Could you restate, word for word, the line that has "destruct (header_then_records (le_bytes" and all lines following it through the end of the entries below?

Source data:
....
Lemma write_point_returns (p : position) (v : vertex) (out0 out : bytes) (u : unit) :
  write_point p v out0 = (out, Returns u) ->
  exists rb, point_bytes p v rb /\ out = (out0 ++ rb)%list.
Proof.
  destruct p as [[x y] z]. unfold write_point, float32_to_float16_bytes.
  intros H.
  step_lift H r Hr. step_lift H g Hg. step_lift H b Hb.
  step_lift H bx Hx. apply io_bind_write_returns in H.
  step_lift H by_ Hy. apply io_bind_write_returns in H.
  step_lift H bz Hz. apply io_bind_write_returns in H.
  step_lift H c Hc.
  unfold f_write in H. injection H as <-.
  unfold pack_BBBB in Hc.
  destruct (is_u8 r) eqn:Hur; [| discriminate].
  destruct (is_u8 g) eqn:Hug; [| discriminate].
  destruct (is_u8 b) eqn:Hub; [| discriminate].
  cbn [andb] in Hc. destruct (is_u8 255); [| discriminate].
  injection Hc as <-.
  exists (bx ++ by_ ++ bz ++ [byte_of r; byte_of g; byte_of b; byte_of 255])%list.
  split.
  - exists bx, by_, bz, r, g, b. cbn [px py pz fst snd]. repeat split; assumption.
  - now rewrite <- !app_assoc.
Qed.

Lemma point_bytes_length (p : position) (v : vertex) (rb : bytes) :
  point_bytes p v rb -> List.length rb = 10%nat.
Proof.
  intros (bx & by_ & bz & r & g & b & Hx & Hy & Hz & _ & _ & _ & _ & _ & _ & ->).
  rewrite !length_app, (pack_e_length _ _ Hx), (pack_e_length _ _ Hy),
    (pack_e_length _ _ Hz). reflexivity.
Qed.

(** The loop appends one record per point, in order. *)
Lemma write_points_returns (pvs : list (position * vertex)) :
  forall (out0 out : bytes) (u : unit),
    write_points pvs out0 = (out, Returns u) ->
    exists recs,
      out = (out0 ++ List.concat recs)%list /\
      Forall2 (fun pv rb => point_bytes (fst pv) (snd pv) rb) pvs recs.
Proof.
  induction pvs as [| [p v] rest IH]; intros out0 out u H.
  - cbn in H. injection H as <- _. exists []. split; [| constructor].
    now rewrite app_nil_r.
  - cbn [write_points] in H. unfold io_bind in H at 1.
    destruct (write_point p v out0) as [out1 [[] | e | | ]] eqn:Hpoint;
      try discriminate.
    apply write_point_returns in Hpoint. destruct Hpoint as [rb [Hrb ->]].
    destruct (IH _ _ _ H) as [recs [-> Hall]].
    exists (rb :: recs). split; [cbn; now rewrite <- app_assoc |].
    now constructor.
Qed.

(** Records of one width laid end to end: record [i] sits at [w * i]. *)
Lemma concat_slice {A : Type} (w : nat) (recs : list (list A)) :
  Forall (fun r => List.length r = w) recs ->
  List.length (List.concat recs) = (w * List.length recs)%nat /\
  forall i r, nth_error recs i = Some r ->
    firstn w (skipn (w * i) (List.concat recs)) = r.
Proof.
  induction 1 as [| r0 rest Hr0 _ [IHlen IH]]; cbn [List.concat List.length].
  - split; [lia |]. intros [| i] r Hi; discriminate.
  - split; [rewrite length_app; lia |].
    intros [| i] r Hi; cbn [nth_error] in Hi.
    + injection Hi as <-. rewrite Nat.mul_0_r. cbn [skipn].
      rewrite firstn_app, Hr0, Nat.sub_diag, firstn_all2 by lia.
      cbn. apply app_nil_r.
    + rewrite skipn_app, Hr0, skipn_all2 by lia.
      replace (w * S i - w)%nat with (w * i)%nat by lia.
      now apply IH.
Qed.

Lemma nth_error_combine {A B : Type} (l1 : list A) (l2 : list B) (i : nat)
    (a : A) (b : B) :
  nth_error l1 i = Some a -> nth_error l2 i = Some b ->
  nth_error (combine l1 l2) i = Some (a, b).
Proof.
  revert l2 i; induction l1 as [| x l1 IH]; intros [| y l2] [| i];
    simpl; try discriminate.
  - now intros [= ->] [= ->].
  - apply IH.
Qed.

Lemma Forall2_nth_error_l {A B : Type} (R : A -> B -> Prop)
    (l1 : list A) (l2 : list B) :
  Forall2 R l1 l2 ->
  forall i a, nth_error l1 i = Some a ->
    exists b, nth_error l2 i = Some b /\ R a b.
Proof.
  induction 1 as [| x y l1 l2 Hxy _ IH]; intros [| i] a Hi;
    simpl in Hi; try discriminate.
  - injection Hi as <-. now exists y.
  - now apply IH.
Qed.

Lemma normalize_returns (vertices : ndarray) (positions : list position) :
  normalize vertices = Returns positions ->
  exists rows, vertices = Table rows /\
               List.length positions = List.length rows.
Proof.
  destruct vertices as [| rows]; [discriminate |].
  unfold normalize. intros H. inv_bind H. exists rows. split; [reflexivity |].
  destruct (SFltb _ _); injection H as <-; unfold centered;
    now rewrite ?length_map.
Qed.

Lemma pack_I_returns (n : Z) (h : bytes) :
  pack_I n = Returns h -> h = le_bytes 4 n /\ 0 <= n < 2 ^ 32.
Proof.
  unfold pack_I.
  destruct (Z.leb_spec 0 n); destruct (Z.ltb_spec n (2 ^ 32)); cbn [andb];
    try discriminate.
  intros Hh. split; [congruence | lia].
Qed.

(** How a call that opened the file came to do so. *)
Lemma convert_to_splat_opened (random_choice : nat -> nat -> list nat)
    (fs : filesystem) (vertices : ndarray) (path : string) (r : spec_float)
    (out : bytes) (res : outcome pyobj) :
  convert_to_splat random_choice fs vertices path r = (Some out, res) ->
  exists rows positions wres,
    subsample random_choice vertices r = Returns (Table rows) /\
    normalize (Table rows) = Returns positions /\
    List.length positions = List.length rows /\
    fs_writable fs path = true /\
    write_splat positions rows [] = (out, wres) /\
    res = (_ <- wres ;; Returns PyNone).
Proof.
  unfold convert_to_splat.
  destruct (subsample random_choice vertices r) as [v' | | | ]; try discriminate.
  destruct (normalize v') as [positions | | | ] eqn:Hnorm; try discriminate.
  destruct (normalize_returns _ _ Hnorm) as [rows [-> Hlen]].
  destruct (fs_writable fs path); [| discriminate].
  cbn [rows_of].
  destruct (write_splat positions rows []) as [out' wres] eqn:Hw.
  intros [= <- <-]. now exists rows, positions, wres.
Qed.

(** The file of a call that returned: the count, then one record per
    point. *)
Lemma convert_to_splat_written (random_choice : nat -> nat -> list nat)
    (fs : filesystem) (vertices : ndarray) (path : string) (r : spec_float)
    (out : bytes) (res : pyobj) :
  convert_to_splat random_choice fs vertices path r = (Some out, Returns res) ->
  exists rows positions recs,
    subsample random_choice vertices r = Returns (Table rows) /\
    normalize (Table rows) = Returns positions /\
    List.length positions = List.length rows /\
    Z.of_nat (List.length rows) < 2 ^ 32 /\
    out = (le_bytes 4 (Z.of_nat (List.length rows)) ++ List.concat recs)%list /\
    Forall2 (fun pv rb => point_bytes (fst pv) (snd pv) rb)
            (combine positions rows) recs.
Proof.
  intros H.
  destruct (convert_to_splat_opened _ _ _ _ _ _ _ H)
    as (rows & positions & wres & Hsub & Hnorm & Hlen & _ & Hw & Hres).
  destruct wres as [[] | | | ]; try discriminate. clear Hres.
  unfold write_splat in Hw. step_lift Hw h Hh.
  apply io_bind_write_returns in Hw. cbn [app] in Hw.
  destruct (pack_I_returns _ _ Hh) as [-> [_ Hlt]].
  destruct (write_points_returns _ _ _ _ Hw) as [recs [-> Hall]].
  now exists rows, positions, recs.
Qed.

Lemma records_are_ten_bytes (pvs : list (position * vertex)) (recs : list bytes) :
  Forall2 (fun pv rb => point_bytes (fst pv) (snd pv) rb) pvs recs ->
  Forall (fun rb => List.length rb = 10%nat) recs.
Proof.
  induction 1 as [| pv rb pvs recs Hpv _ IH]; constructor;
    [exact (point_bytes_length _ _ _ Hpv) | exact IH].
Qed.

Lemma header_then_records (h body : bytes) :
  List.length h = 4%nat ->
  firstn 4 (h ++ body) = h /\
  forall n, skipn (4 + n) (h ++ body) = skipn n body.
Proof.
  intros Hh. split.
  - rewrite firstn_app, Hh, Nat.sub_diag, firstn_all2 by lia.
    cbn [firstn]. apply app_nil_r.
  - intros n. rewrite skipn_app, Hh, skipn_all2 by lia.
    now replace (4 + n - 4)%nat with n by lia.
Qed.

(** C6.  When [convert_to_splat] returns, the file holds: the number of
    records kept as an unsigned 32-bit little-endian integer, then ten
    bytes per record, in order: x, y, z as little-endian binary16, the
    colour components truncated to integers, and 255; [4 + 10 x count]
    bytes in all. *)
Theorem splat_layout (random_choice : nat -> nat -> list nat)
    (fs : filesystem) (vertices : ndarray) (path : string) (r : spec_float)
    (out : bytes) (res : pyobj) :
  convert_to_splat random_choice fs vertices path r = (Some out, Returns res) ->
  exists rows positions,
    subsample random_choice vertices r = Returns (Table rows) /\
    normalize (Table rows) = Returns positions /\
    List.length out = (4 + 10 * List.length rows)%nat /\
    firstn 4 out = le_bytes 4 (Z.of_nat (List.length rows)) /\
    le_int (firstn 4 out) = Z.of_nat (List.length rows) /\
    forall i v, nth_error rows i = Some v ->
      exists p, nth_error positions i = Some p /\
                point_bytes p v (firstn 10 (skipn (4 + 10 * i) out)).
Proof.
  intros H.
  destruct (convert_to_splat_written _ _ _ _ _ _ _ H)
    as (rows & positions & recs & Hsub & Hnorm & Hlen & Hlt & -> & Hall).
  exists rows, positions. split; [exact Hsub |]. split; [exact Hnorm |].
  destruct (concat_slice 10 recs (records_are_ten_bytes _ _ Hall))
    as [Hsize Hslice].
  pose proof (Forall2_length Hall) as Hcount.
  rewrite length_combine, Hlen, Nat.min_id in Hcount.
  destruct (header_then_records (le_bytes 4 (Z.of_nat (List.length rows)))
              (List.concat recs) (le_bytes_length 4 _)) as [Hfirst Hskip].
  unfold bytes in *.
  split; [rewrite length_app, le_bytes_length, Hsize; lia |].
  split; [exact Hfirst |].
  split.
  { rewrite Hfirst. apply le_int_le_bytes.
    change (256 ^ Z.of_nat 4) with (2 ^ 32). lia. }
  intros i v Hv.
  destruct (nth_error positions i) as [p |] eqn:Hp.
  - exists p. split; [reflexivity |].
    pose proof (nth_error_combine _ _ _ _ _ Hp Hv) as Hpv.
    destruct (Forall2_nth_error_l _ _ _ Hall _ _ Hpv) as [rb [Hrb Hbytes]].
    now rewrite Hskip, (Hslice _ _ Hrb).
  - apply nth_error_None in Hp.
    assert (i < List.length rows)%nat by (apply nth_error_Some; congruence). lia.
Qed.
....
#### SOLUTION:
  destruct (header_then_records (le_bytes 4 (Z.of_nat (List.length rows)))
              (List.concat recs) (le_bytes_length 4 _)) as [Hfirst Hskip].
  unfold bytes in *.
  split; [rewrite length_app, le_bytes_length, Hsize; lia |].
  split; [exact Hfirst |].
  split.
  { rewrite Hfirst. apply le_int_le_bytes.
    change (256 ^ Z.of_nat 4) with (2 ^ 32). lia. }
  intros i v Hv.
  destruct (nth_error positions i) as [p |] eqn:Hp.
  - exists p. split; [reflexivity |].
    pose proof (nth_error_combine _ _ _ _ _ Hp Hv) as Hpv.
    destruct (Forall2_nth_error_l _ _ _ Hall _ _ Hpv) as [rb [Hrb Hbytes]].
    now rewrite Hskip, (Hslice _ _ Hrb).
  - apply nth_error_None in Hp.
    assert (i < List.length rows)%nat by (apply nth_error_Some; congruence). lia.
Qed.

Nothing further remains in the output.